A membership campground system on the other hand, is usually a more expensive proposition, and (according to the folks who sell the memberships) comes with benefits and privileges not available to the general public.

If you have ever attended a membership campground sales pitch, you probably know that the people hustling these memberships have hard sell down to a science. I’ve known more than one RVer who has walked out of the room after being pushed too far one time too many.

Years ago, after we attended one such sales presentation at a membership campground in Oregon, the sales rep came to our motorhome at 10:30 p.m. asking if we had made a decision yet, and telling us that if we did not purchase right then, we’d be “blackballed” and would never be allowed to purchase a campground membership from any company in the future. Can you guess where we told them to stick their membership?

When you join a membership campground system, you are assigned a home park, and then you can stay at any other campgrounds in the system for a given period of time. Depending on your particular membership, that may be one to three weeks, and again, depending on your membership, you may be able to go directly to any other campgrounds in the system, or you may have to be out of the system for one or two weeks.

Campground memberships can be very expensive, up to several thousand dollars, and annual dues can be $500 or more a year. The salespeople will assure you that your membership is an “investment,” and that if you ever decide that you no longer want it, it is a valuable asset that you can sell. Yeah, and once you do, I have a bridge to sell you with all of that money burning a hole in your pocket.

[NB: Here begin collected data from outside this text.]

(* ===== verification/Sha256.v ===== *)
(** * crypto/sha256

    The hash the modules use for commitments, member-set digests and tie-break
    keys, as an executable function on byte strings (FIPS 180-4), with the
    standard's own test vectors. *)
From S2P Require Import Prelude.
From stdpp Require Import strings list.
From Stdlib Require Import ZArith Lia Ascii.

#[local] Set Default Goal Selector "!".
Open Scope Z_scope.

Definition rotr (n x : Z) : Z := Z.lor (Z.shiftr x n) (u32 (Z.shiftl x (32 - n))).

Definition sha_ch (x y z : Z) : Z := Z.lxor (Z.land x y) (Z.land (Z.lxor x (2 ^ 32 - 1)) z).
Definition sha_maj (x y z : Z) : Z := Z.lxor (Z.lxor (Z.land x y) (Z.land x z)) (Z.land y z).
Definition big_sigma0 (x : Z) : Z := Z.lxor (Z.lxor (rotr 2 x) (rotr 13 x)) (rotr 22 x).
Definition big_sigma1 (x : Z) : Z := Z.lxor (Z.lxor (rotr 6 x) (rotr 11 x)) (rotr 25 x).
Definition small_sigma0 (x : Z) : Z := Z.lxor (Z.lxor (rotr 7 x) (rotr 18 x)) (Z.shiftr x 3).
Definition small_sigma1 (x : Z) : Z := Z.lxor (Z.lxor (rotr 17 x) (rotr 19 x)) (Z.shiftr x 10).

(** The constants are the first 32 bits of the fractional parts of the cube and
    square roots of the first primes, computed from that definition. *)
Definition is_prime (n : Z) : bool :=
  forallb (fun d => negb (n mod d =? 0)) (seqZ 2 (Z.sqrt n - 1)).
Definition first_primes (n : nat) : list Z := take n (List.filter is_prime (seqZ 2 400)).

(** The integer cube root of [x], bit by bit from bit [n - 1]. *)
Fixpoint cbrt (n : nat) (acc x : Z) : Z :=
  match n with
  | O => acc
  | S n' =>
      let c := acc + 2 ^ Z.of_nat n' in
      cbrt n' (if c * c * c <=? x then c else acc) x
  end.

Definition sha_k : list Z :=
  Eval vm_compute in map (fun p => u32 (cbrt 40 0 (p * 2 ^ 96))) (first_primes 64).

Definition sha_iv : list Z :=
  Eval vm_compute in map (fun p => u32 (Z.sqrt (p * 2 ^ 64))) (first_primes 8).

(** The message schedule, most recent word first. *)
Fixpoint schedule (n : nat) (w : list Z) : list Z :=
  match n with
  | O => w
  | S n' =>
      let g i := nth i w 0 in
      schedule n' (u32 (small_sigma1 (g 1%nat) + g 6%nat + small_sigma0 (g 14%nat) + g 15%nat) :: w)
  end.

Definition sha_round (st : list Z) (kw : Z * Z) : list Z :=
  match st with
  | [a; b; c; d; e; f; g; h] =>
      let t1 := h + big_sigma1 e + sha_ch e f g + kw.1 + kw.2 in
      let t2 := big_sigma0 a + sha_maj a b c in
      [u32 (t1 + t2); a; b; c; u32 (d + t1); e; f; g]
  | _ => st
  end.

Definition sha_block (st : list Z) (words : list Z) : list Z :=
  let w := rev (schedule 48 (rev words)) in
  zip_with (fun x y => u32 (x + y)) st (foldl sha_round st (zip sha_k w)).

Fixpoint bytes_of (s : string) : list Z :=
  match s with EmptyString => [] | String c s' => byte_to_Z c :: bytes_of s' end.
Fixpoint string_of_bytes (l : list Z) : string :=
  match l with [] => EmptyString | b :: l' => String (byte_of b) (string_of_bytes l') end.

Definition pad (m : list Z) : list Z :=
  let len := Z.of_nat (length m) in
  m ++ [0x80] ++ replicate (Z.to_nat ((55 - len) mod 64)) 0 ++ bytes_of (be64 (8 * len)).

Fixpoint words_of (n : nat) (l : list Z) : list Z :=
  match n, l with
  | S n', a :: b :: c :: d :: l' => (a * 2 ^ 24 + b * 2 ^ 16 + c * 2 ^ 8 + d) :: words_of n' l'
  | _, _ => []
  end.

Fixpoint sha_blocks (n : nat) (st : list Z) (l : list Z) : list Z :=
  match n with
  | O => st
  | S n' => sha_blocks n' (sha_block st (words_of 16 l)) (drop 64 l)
  end.

(** [sha256.Sum256]. *)
Definition sha256 (m : string) : string :=
  let p := pad (bytes_of m) in
  let st := sha_blocks (length p / 64) sha_iv p in
  string_of_bytes (concat ((fun w => bytes_of (be_bytes 4 w)) <$> st)).

(** ** The standard's test vectors *)

Example sha256_abc :
  hex_bytes (sha256 "abc") = "ba7816bf8f01cfea414140de5dae2223b00361a396177a9cb410ff61f20015ad".
Proof. vm_compute. reflexivity. Qed.

Example sha256_empty :
  hex_bytes (sha256 "") = "e3b0c44298fc1c149afbf4c8996fb92427ae41e4649b934ca495991b7852b855".
Proof. vm_compute. reflexivity. Qed.

Example sha256_two_blocks :
  hex_bytes (sha256 "abcdbcdecdefdefgefghfghighijhijkijkljklmklmnlmnomnopnopq") =
  "248d6a61d20638b8e5c026930c3e6039a33ce45964ff2167f6ecedd419db06c1".
Proof. vm_compute. reflexivity. Qed.

(** ** The digest has 32 bytes *)

Lemma sha_round_length st kw : length st = 8%nat -> length (sha_round st kw) = 8%nat.
Proof. intros E. do 9 (destruct st as [|? st]; try done). Qed.

Lemma sha_rounds_length l st : length st = 8%nat -> length (foldl sha_round st l) = 8%nat.
Proof. revert st. induction l as [|x l IH]; intros st E; [done|]. simpl. by apply IH, sha_round_length. Qed.

Lemma sha_blocks_length n st l : length st = 8%nat -> length (sha_blocks n st l) = 8%nat.
Proof.
  revert st l. induction n as [|n IH]; intros st l E; [done|]. simpl. apply IH. unfold sha_block.
  rewrite length_zip_with, sha_rounds_length by done. lia.
Qed.

Lemma bytes_of_length s : length (bytes_of s) = String.length s.
Proof. induction s as [|c s IH]; [done|]. simpl. by rewrite IH. Qed.

Lemma string_of_bytes_length l : String.length (string_of_bytes l) = length l.
Proof. induction l as [|b l IH]; [done|]. simpl. by rewrite IH. Qed.

Lemma sha256_length m : String.length (sha256 m) = 32%nat.
Proof.
  unfold sha256. cbv zeta. rewrite string_of_bytes_length. set (st := sha_blocks _ _ _).
  assert (E : length st = 8%nat) by (by apply sha_blocks_length). clearbody st.
  assert (F : forall l, length (concat ((fun w => bytes_of (be_bytes 4 w)) <$> l)) = (4 * length l)%nat).
  { intros l. induction l as [|x l IH]; [done|]. rewrite fmap_cons. cbn [concat length].
    rewrite length_app, IH, bytes_of_length, be_bytes_length. lia. }
  rewrite F. lia.
Qed.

Used campground memberships are a dime a dozen, and with just a little research and effort, you can pick up a used membership for pennies on the dollar, or sometimes even free, because the current owner is tired of paying the dues. For example, a few years back we bought a used nationwide Thousand Trails/NACO membership with all the bells and whistles for $100, plus the transfer fee of $750.

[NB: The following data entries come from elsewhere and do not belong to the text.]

#[local] Set Default Goal Selector "!".
Open Scope Z_scope.

Module WebAuthn.

(** ** base64.RawURLEncoding *)
Definition b64_char (n : Z) : Ascii.ascii :=
  byte_of (if n <? 26 then 65 + n else if n <? 52 then 71 + n else if n <? 62 then n - 4 else if n =? 62 then 45 else 95).

Fixpoint EncodeToString (s : string) : string :=
  match s with
  | EmptyString => EmptyString
  | String a EmptyString =>
      let x := byte_to_Z a in
      String (b64_char (x / 4)) (String (b64_char (x mod 4 * 16)) EmptyString)
  | String a (String b EmptyString) =>
      let x := byte_to_Z a in let y := byte_to_Z b in
      String (b64_char (x / 4)) (String (b64_char (x mod 4 * 16 + y / 16)) (String (b64_char (y mod 16 * 4)) EmptyString))
  | String a (String b (String c r)) =>
      let x := byte_to_Z a in let y := byte_to_Z b in let z := byte_to_Z c in
      String (b64_char (x / 4)) (String (b64_char (x mod 4 * 16 + y / 16))
        (String (b64_char (y mod 16 * 4 + z / 64)) (String (b64_char (z mod 64)) (EncodeToString r))))
  end.

(** ** The packed assertion (assertion.go) *)
Definition MagicPrefix : string := "WAS1".
Record Assertion := mkAssertion { AuthenticatorData : string; ClientDataJSON : string; Signature : string }.

Definition strlen (s : string) : Z := Z.of_nat (String.length s).
Definition appendField (out f : string) : string := (out +:+ be_bytes 4 (u32 (strlen f))) +:+ f.
Definition Marshal (a : Assertion) : string :=
  appendField (appendField MagicPrefix (AuthenticatorData a)) (ClientDataJSON a) +:+ Signature a.

Definition IsWebAuthnSig (b : string) : bool := String.prefix MagicPrefix b.

(** [p[n:]]. *)
Definition from (n : nat) (p : string) : string := String.substring n (String.length p - n) p.
Definition readField (p : string) : outcome (string * string) :=
  if strlen p <? 4 then Err "webauthn: truncated assertion" else
  let n := be_decode (String.substring 0 4 p) in
  let p := from 4 p in
  if u32 (strlen p) <? n then Err "webauthn: assertion field overflow" else
  Ret (String.substring 0 (Z.to_nat n) p, from (Z.to_nat n) p).

Definition UnmarshalAssertion (b : string) : outcome Assertion :=
  if negb (IsWebAuthnSig b) then Err "webauthn: not a WebAuthn assertion" else
  ad ← readField (from (String.length MagicPrefix) b);
  cd ← readField ad.2;
  if strlen cd.2 =? 0 then Err "webauthn: empty signature" else
  Ret (mkAssertion ad.1 cd.1 cd.2).

(** ** Verification (verify.go) *)
Record clientData := mkClientData { Type_ : string; Challenge : string; Origin : string }.
#[export] Instance clientData_codec : Codec clientData :=
  Codec_iso (fun c => (Type_ c, Challenge c, Origin c)) (fun t => mkClientData t.1.1 t.1.2 t.2)
    (fun c => match c with mkClientData _ _ _ => eq_refl end).

(** crypto/elliptic and crypto/ecdsa on P-256; a key is its encoding. *)
Class P256 : Type := {
  PublicKey : Type;
  UnmarshalCompressed : string -> option PublicKey;
  UnmarshalUncompressed : string -> option PublicKey;
  VerifyASN1 : PublicKey -> string -> string -> bool
}.

Definition flagUserPresent : Z := 1.
Definition flagUserVerified : Z := 4.
Definition ErrPubKey : string := "webauthn: invalid P-256 public key".

Definition parseP256 `{P256} (b : string) : outcome PublicKey :=
  match (if strlen b =? 33 then UnmarshalCompressed b else if strlen b =? 65 then UnmarshalUncompressed b else None) with
  | None => Err ErrPubKey
  | Some k => Ret k
  end.

(** What the authenticator signs. *)
Definition signed_digest (authenticatorData clientDataJSON : string) : string :=
  sha256 (authenticatorData +:+ sha256 clientDataJSON).
Definition flags_of (authenticatorData : string) : Z := be_decode (String.substring 32 1 authenticatorData).

Definition VerifyAssertion `{P256} `{JSON clientData}
    (pubKey sig authenticatorData clientDataJSON expectedChallenge : string) (requireUserVerified : bool) : outcome unit :=
  match json_Unmarshal clientDataJSON with
  | None => Err "webauthn: invalid clientDataJSON"
  | Some cd =>
      if negb (String.eqb (Type_ cd) "webauthn.get") then Err "webauthn: clientData.type must be webauthn.get" else
      if negb (String.eqb (Challenge cd) (EncodeToString expectedChallenge))
      then Err "webauthn: challenge does not bind to the transaction" else
      if strlen authenticatorData <? 37 then Err "webauthn: authenticatorData too short" else
      let flags := flags_of authenticatorData in
      if Z.land flags flagUserPresent =? 0 then Err "webauthn: user-presence flag not set" else
      if requireUserVerified && (Z.land flags flagUserVerified =? 0) then Err "webauthn: user-verification flag not set" else
      pub ← parseP256 pubKey;
      if negb (VerifyASN1 pub (signed_digest authenticatorData clientDataJSON) sig)
      then Err "webauthn: signature verification failed" else Ret tt
  end.

(** ** The reference signer (authenticator.go)

    The private key and the randomness are in [sign], the signature of a digest;
    the counter is the authenticator's state. *)
Record SimulatedAuthenticator := mkAuthenticator { sign : string -> string; rpID : string; counter : Z }.

Definition Sign `{JSON clientData} (a : SimulatedAuthenticator) (challenge origin : string) (userVerified : bool)
    : Assertion * SimulatedAuthenticator :=
  let clientDataJSON := json_Marshal (mkClientData "webauthn.get" (EncodeToString challenge) origin) in
  let flags := if userVerified then Z.lor flagUserPresent flagUserVerified else flagUserPresent in
  let c := u32 (counter a + 1) in
  let authData := (sha256 (rpID a) +:+ byte_prefix flags) +:+ be_bytes 4 c in
  (mkAssertion authData clientDataJSON (sign a (signed_digest authData clientDataJSON)), mkAuthenticator (sign a) (rpID a) c).

(** ** The decorator (ante/cosmos/webauthn_sigverify.go) *)

(** A signature is single or of another kind. *)
Record SigV2 := mkSig { Sequence : Z; Single : option string }.
Record SigTx := mkSigTx {
  GetSignaturesV2 : outcome (list SigV2);
  GetSigners : outcome (list string);
  adaptable : bool;          (** implements V2AdaptableTx *)
  SigningTxData : string     (** body and auth info, as signed *)
}.
Record PubKey := mkPubKey { TypeUrl : string; Bytes : string }.
Record Account := mkAccount { acc_Address : string; acc_PubKey : option PubKey; acc_Number : Z; acc_Sequence : Z }.
Record SignerData := mkSignerData { sd_Address : string; sd_ChainID : string; sd_AccountNumber : Z; sd_Sequence : Z; sd_PubKey : PubKey }.

Class SigEnv (W : Type) : Type := {
  GetSignerAcc : W -> string -> outcome Account;
  GetSignBytes : SignerData -> string -> outcome string   (** SIGN_MODE_DIRECT *)
}.
(** The SIGN_MODE_DIRECT document carries the chain, the account number and the
    transaction's body and auth info. *)
Class DirectMode (W : Type) `{SigEnv W} : Prop := {
  sign_bytes_bind sd d sd' d' b :
    GetSignBytes sd d = Ret b -> GetSignBytes sd' d' = Ret b ->
    d = d' /\ sd_ChainID sd = sd_ChainID sd' /\ sd_AccountNumber sd = sd_AccountNumber sd'
}.

Definition txHasWebAuthnSig (tx : option SigTx) : bool :=
  match tx with
  | None => false
  | Some tx => match GetSignaturesV2 tx with
               | Ret sigs => existsb (fun s => match Single s with Some b => IsWebAuthnSig b | None => false end) sigs
               | _ => false
               end
  end.

Section decorator.
Context {W : Type} `{P256} `{JSON clientData} `{SigEnv W} `{Bech32}.
Variables (chainID : string) (requireUserVerified : bool).

(** The challenge of a signer of the transaction. *)
Definition signer_data (height : Z) (acc : Account) (pubKey : PubKey) (sequence : Z) : SignerData :=
  mkSignerData (AccAddress_String (acc_Address acc)) chainID (if height =? 0 then 0 else acc_Number acc) sequence pubKey.

Definition verify_sig (ctx : Ctx) (tx : SigTx) (w : W) (sig : SigV2) (signer : string) : outcome unit :=
  acc ← GetSignerAcc w signer;
  match acc_PubKey acc with
  | None => Err "pubkey not set on account"
  | Some pubKey =>
      if negb (Sequence sig =? acc_Sequence acc) then Err "account sequence mismatch" else
      match Single sig with
      | None => Err "webauthn ante: every signature must be a WebAuthn assertion"
      | Some blob =>
          if negb (IsWebAuthnSig blob) then Err "webauthn ante: every signature must be a WebAuthn assertion" else
          signBytes ← GetSignBytes (signer_data (BlockHeight ctx) acc pubKey (Sequence sig)) (SigningTxData tx);
          let challenge := sha256 signBytes in
          assertion ← UnmarshalAssertion blob;
          VerifyAssertion (Bytes pubKey) (Signature assertion) (AuthenticatorData assertion) (ClientDataJSON assertion) challenge requireUserVerified
      end
  end.

Definition verifyWebAuthnTx (ctx : Ctx) (tx : option SigTx) (w : W) : outcome unit :=
  match tx with
  | None => Err "invalid transaction type"
  | Some tx =>
      if negb (adaptable tx) then Err "tx does not implement V2AdaptableTx" else
      sigs ← GetSignaturesV2 tx;
      signers ← GetSigners tx;
      if negb (Z.of_nat (length sigs) =? Z.of_nat (length signers)) then Err "invalid number of signers" else
      fold_ok (fun _ e => verify_sig ctx tx w e.1 e.2) tt (zip sigs signers)
  end.

(** [enabled] is the passkey parameter ([None] for a nil function); [std] and
    [next] are the standard decorator and the rest of the chain. *)
Definition AnteHandle (enabled : option (W -> bool)) (ctx : Ctx) (tx : option SigTx) (simulate : bool) (std next : M W unit) : M W unit := fun w =>
  if simulate || match enabled with None => true | Some f => negb (f w) end || negb (txHasWebAuthnSig tx) then std w else
  match verifyWebAuthnTx ctx tx w with
  | Ret _ => next w
  | Err e => (Err e, w)
  | Panic e => (Panic e, w)
  end.

End decorator.

(** ** base64url is injective *)

Lemma b64_char_inj a b : 0 <= a < 64 -> 0 <= b < 64 -> b64_char a = b64_char b -> a = b.
Proof.
  intros Ha Hb E. unfold b64_char in E. apply (f_equal byte_to_Z) in E.
  repeat match goal with
  | E : context [if ?x <? ?y then _ else _] |- _ => destruct (Z.ltb_spec x y)
  | E : context [if ?x =? ?y then _ else _] |- _ => destruct (Z.eqb_spec x y)
  end; rewrite !byte_to_Z_of in E by lia; lia.
Qed.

You have to be careful when purchasing a used campground membership, because there are dozens of different memberships out there, and most membership systems have offered many different levels of membership, with different benefits, over the years. Do your homework before you buy any new or used membership.

The two biggest membership campground systems are Thousand Trails (TTN) and Western Horizons. Both have campgrounds in several states nationwide. The Thousand Trails website says that between all of their affiliated campgrounds, they offer over 80 camping locations in 22 states and British Columbia. This includes NACO and Leisure Time Resorts (LTR) campgrounds, two smaller memberships that fall under the general Thousand Trails umbrella. (Not all TTN members can use the NACO or LTR campgrounds.) The Western Horizons website says that they have 22 camping resorts nationwide, and one in Mexico.

We belonged to Western Horizons for a short time years ago, and while we found most of their campgrounds to be more than adequate for our needs, their business practices left a lot to be desired, in our opinion. We soon left the system.

As I stated above, we picked up a used Thousand Trails/NACO membership a while back. We have stayed at TTN/NACO campgrounds in Arizona, Pennsylvania, Texas, Ohio, Indiana, and Tennessee. Some of the campgrounds are very nice, and others are outdated and in need of major upgrading.

I always tell new RVers not to obligate themselves to any membership campground system until they have been on the road at least a full year. It will take you that long to get out of vacation mode and begin to define your own traveling style.

When and if you do decide that a campground membership is right for you, research the different systems, and then look for a used membership. We found ours by putting a simple post on the Escapes forum saying that we were looking for a used TTN/NACO membership. I had over 15 different memberships offered to me by the next day.

You can also find used memberships in ads in the back of RV magazines, on campground bulletin boards, and even on eBay. But again, don’t spend a lot of money on a used membership. The seller may believe he really has an “asset” to sell. Wait until you find someone to whom the membership and its annual dues have become a liability and you can get a heck of a deal.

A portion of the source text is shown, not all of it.